(* ===== verification/ToMap.v ===== *)
(** * Structs as string maps

    [to_map] of [dropshot/src/to_map.rs]: the serializer that turns a struct of
    strings into a [BTreeMap], used for response headers.  A value is known by
    the calls its [Serialize] makes: [ser] has one constructor for each method
    of serde's [Serializer], with the arguments the two serializers here look
    at (neither visits the elements of sequences, maps and variants). *)
From S2P Require Import Prelude BTree.

Inductive scalar_kind :=
| KBool | KI8 | KI16 | KI32 | KI64 | KU8 | KU16 | KU32 | KU64 | KF32 | KF64 | KChar | KBytes.

Inductive ser :=
| SScalar (k : scalar_kind)
| SStr (v : string)
| SNone
| SSome (value : ser)
| SUnit
| SUnitStruct
| SUnitVariant
| SNewtypeStruct (value : ser)
| SNewtypeVariant (value : ser)
| SSeq
| STuple
| STupleStruct
| STupleVariant
| SMap
| SStruct (fields : list (string * ser))
| SStructVariant.

Definition scalar_name (k : scalar_kind) : string :=
  match k with
  | KBool => "bool" | KI8 => "i8" | KI16 => "i16" | KI32 => "i32" | KI64 => "i64"
  | KU8 => "u8" | KU16 => "u16" | KU32 => "u32" | KU64 => "u64"
  | KF32 => "f32" | KF64 => "f64" | KChar => "char" | KBytes => "bytes"
  end.

(** [ser_err!] and [ser_t_err!]: the method's name without [serialize_]. *)
Definition invalid_type {A} (name : string) : rust string A := Err ("invalid type: " +:+ name).

(** The methods that fail with a text of their own. *)
Definition cannot_serialize {A} (what : string) : rust string A := Err ("cannot serialize a " +:+ what).

(** [ValueSerializer]: the field [key] of the output. *)
Fixpoint serialize_value (key : string) (output : btree string) (value : ser) : rust string (btree string) :=
  match value with
  | SSome value => serialize_value key output value
  | SNone => Ok output
  | SStr v => Ok (bt_insert key v output)
  | SScalar k => invalid_type (scalar_name k)
  | SUnit => invalid_type "unit"
  | SUnitStruct => invalid_type "unit_struct"
  | SUnitVariant => invalid_type "unit_variant"
  | SNewtypeVariant _ => invalid_type "newtype_variant"
  | SNewtypeStruct _ => invalid_type "newtype_struct"
  | SSeq => cannot_serialize "sequence"
  | STuple => cannot_serialize "tuple"
  | STupleStruct => cannot_serialize "tuple struct"
  | STupleVariant => cannot_serialize "tuple variant"
  | SMap => cannot_serialize "map"
  | SStruct _ => cannot_serialize "struct"
  | SStructVariant => cannot_serialize "struct variant"
  end.

(** [MapSerializeStruct]: one [serialize_field] for each field, then [end]. *)
Fixpoint serialize_fields (output : btree string) (fields : list (string * ser)) : rust string (btree string) :=
  match fields with
  | [] => Ok output
  | (key, value) :: fields => output ← serialize_value key output value; serialize_fields output fields
  end.

(** [MapSerializer]. *)
Definition to_map (input : ser) : rust string (btree string) :=
  match input with
  | SStruct fields => serialize_fields [] fields
  | SScalar k => invalid_type (scalar_name k)
  | SStr _ => invalid_type "str"
  | SNone => invalid_type "none"
  | SSome _ => invalid_type "some"
  | SUnit => invalid_type "unit"
  | SUnitStruct => invalid_type "unit_struct"
  | SUnitVariant => invalid_type "unit_variant"
  | SNewtypeVariant _ => invalid_type "newtype_variant"
  | SNewtypeStruct _ => invalid_type "newtype_struct"
  | SSeq => cannot_serialize "sequence"
  | STuple => cannot_serialize "tuple"
  | STupleStruct => cannot_serialize "tuple struct"
  | STupleVariant => cannot_serialize "tuple variant"
  | SMap => cannot_serialize "map"
  | SStructVariant => cannot_serialize "struct variant"
  end.

(** ** Specification *)

(** The string an optional string field has; [None] for a field of another
    type. *)
Fixpoint field_string (value : ser) : option (option string) :=
  match value with
  | SStr v => Some (Some v)
  | SNone => Some None
  | SSome value => field_string value
  | _ => None
  end.

(** The entries that the fields give, in their order. *)
Definition field_entries (fields : list (string * ser)) : list (string * string) :=
  omap (λ p, match field_string p.2 with Some (Some v) => Some (p.1, v) | _ => None end) fields.

Lemma serialize_value_spec key output value :
  match field_string value with
  | Some (Some v) => serialize_value key output value = Ok (bt_insert key v output)
  | Some None => serialize_value key output value = Ok output
  | None => ∃ e, serialize_value key output value = Err e
  end.
Proof. induction value; simpl; try done; by eexists. Qed.

Lemma serialize_fields_ok output fields m :
  serialize_fields output fields = Ok m ↔
  Forall (λ p, is_Some (field_string p.2)) fields ∧
  m = foldl (λ m '(k, v), bt_insert k v m) output (field_entries fields).
Proof.
  revert output. induction fields as [|[key value] fields IH]; intros output; simpl.
  - split; [intros [= <-]; by split|by intros [_ ->]].
  - rewrite Forall_cons. simpl. pose proof (serialize_value_spec key output value) as Hv.
    unfold field_entries in *. simpl. destruct (field_string value) as [[v|]|]; simpl.
    + rewrite Hv. simpl. rewrite IH. simpl. naive_solver.
    + rewrite Hv. simpl. rewrite IH. naive_solver.
    + destruct Hv as [e ->]. simpl. split; [done|]. by intros [[[? ?] _] _].
Qed.

Lemma serialize_fields_no_panic output fields msg : serialize_fields output fields ≠ Panic msg.
Proof.
  revert output. induction fields as [|[key value] fields IH]; intros output; simpl; [done|].
  pose proof (serialize_value_spec key output value) as Hv.
  destruct (field_string value) as [[v|]|]; [rewrite Hv; apply IH|rewrite Hv; apply IH|].
  by destruct Hv as [e ->].
Qed.

(** [to_map] succeeds exactly on structs all of whose fields are strings or
    optional strings, and then holds each string under its field's name, a
    later field replacing an earlier one of the same name, and nothing for the
    absent ones; everything else is an error, never a panic. *)
Lemma to_map_spec input :
  (∀ m, to_map input = Ok m ↔
     ∃ fields, input = SStruct fields ∧ Forall (λ p, is_Some (field_string p.2)) fields ∧
       m = bt_collect (field_entries fields)) ∧
  (∀ msg, to_map input ≠ Panic msg).
Proof.
  split.
  - intros m. destruct input as [k|v| |value| | | |value|value| | | | | |fields|]; simpl;
      try (split; [done|by intros (? & [=] & _)]).
    rewrite serialize_fields_ok. split; [by intros [? ->]; exists fields|]. by intros (? & [= <-] & ?).
  - destruct input; try done. apply serialize_fields_no_panic.
Qed.
(* ===== verification/FromMap.v ===== *)
(** * Structs from string maps

    [from_map] and [from_map_insensitive] of [dropshot/src/from_map.rs]: the
    deserializer that reads path parameters, the page parameters and request
    headers from a [BTreeMap] of strings.

    The type read is known by what its [Deserialize] does: [de] has one
    constructor for each method of serde's [Deserializer], with the visitor's
    code as functions.  The visitor of a map is the loop that serde documents
    for it, a key and then its value until there are no more keys, and that of
    a sequence likewise; their states and what they do with an entry are
    arbitrary. *)
From S2P Require Import Prelude BTree ToMap.

(** [trait MapValue]; the texts are those of [MapError]. *)
Class MapValue (Z : Type) := {
  as_value : Z → rust string string;
  as_seq : Z → rust string (list string);
}.

#[export] Instance string_MapValue : MapValue string := {
  as_value s := Ok s;
  as_seq _ := Err "a string may not be used in place of a sequence of values";
}.

(** ** Casing *)

Inductive casing := CaseSensitive | CaseInsensitive.

(** [Casing::rename]; the names of fields are ASCII. *)
Definition rename (c : casing) (fields : list string) : btree string :=
  match c with
  | CaseSensitive => []
  | CaseInsensitive => bt_collect ((λ field, (to_ascii_lowercase field, field)) <$> fields)
  end.

(** ** Primitive values *)

Inductive int_type := I8 | I16 | I32 | I64 | U8 | U16 | U32 | U64.

Definition int_bits (t : int_type) : Z :=
  match t with I8 | U8 => 8 | I16 | U16 => 16 | I32 | U32 => 32 | I64 | U64 => 64 end.

Definition int_signed (t : int_type) : bool :=
  match t with I8 | I16 | I32 | I64 => true | _ => false end.

(** [type_name]. *)
Definition int_name (t : int_type) : string :=
  match t with
  | I8 => "i8" | I16 => "i16" | I32 => "i32" | I64 => "i64"
  | U8 => "u8" | U16 => "u16" | U32 => "u32" | U64 => "u64"
  end.

Definition int_min (t : int_type) : Z := if int_signed t then - 2 ^ (int_bits t - 1) else 0.
Definition int_max (t : int_type) : Z := 2 ^ (if int_signed t then int_bits t - 1 else int_bits t) - 1.

(** [str::parse] at the integer types: a sign, minus only at signed types, and
    decimal digits that do not overflow. *)
Definition parse_int (t : int_type) (s : string) : option Z :=
  z ← match s with
      | String "-"%char s' => if int_signed t then n ← parse_N s'; Some (- Z.of_N n)%Z else None
      | String "+"%char s' => Z.of_N <$> parse_N s'
      | _ => Z.of_N <$> parse_N s
      end;
  if ((int_min t <=? z) && (z <=? int_max t))%Z then Some z else None.

Definition parse_bool (s : string) : option bool :=
  if String.eqb s "true" then Some true else if String.eqb s "false" then Some false else None.

(** A [char] is given by its UTF-8 encoding, whose length its first byte tells;
    a string is well-formed UTF-8. *)
Definition utf8_len (a : ascii) : nat :=
  let n := Ascii.nat_of_ascii a in if n <? 128 then 1 else if n <? 224 then 2 else if n <? 240 then 3 else 4.

Definition parse_char (s : string) : option string :=
  match s with
  | "" => None
  | String a _ => if Nat.eqb (String.length s) (utf8_len a) then Some s else None
  end.

Inductive float_type := FloatF32 | FloatF64.
Definition float_name (t : float_type) : string := match t with FloatF32 => "f32" | FloatF64 => "f64" end.

(** The methods that hand over the string as it is. *)
Inductive str_method := MStr | MString | MIdentifier | MIgnoredAny | MAny.

(** ** The deserializer *)

(** [MapDeserializer]: a map to go through, or a single value. *)
Inductive map_deserializer (Z : Type) :=
| DMap (c : casing) (map : btree Z)
| DValue (raw_value : Z).
Arguments DMap {Z} c map.
Arguments DValue {Z} raw_value.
+---+
Work item: From the listing above, the lines starting with the one that has "a string is well-formed UTF-8. *)" and running through the one that has "(** ** The deserializer *)" should be copied exactly, ends included.

Written answer:
    a string is well-formed UTF-8. *)
Definition utf8_len (a : ascii) : nat :=
  let n := Ascii.nat_of_ascii a in if n <? 128 then 1 else if n <? 224 then 2 else if n <? 240 then 3 else 4.

Definition parse_char (s : string) : option string :=
  match s with
  | "" => None
  | String a _ => if Nat.eqb (String.length s) (utf8_len a) then Some s else None
  end.

Inductive float_type := FloatF32 | FloatF64.
Definition float_name (t : float_type) : string := match t with FloatF32 => "f32" | FloatF64 => "f64" end.

(** The methods that hand over the string as it is. *)
Inductive str_method := MStr | MString | MIdentifier | MIgnoredAny | MAny.

(** ** The deserializer *)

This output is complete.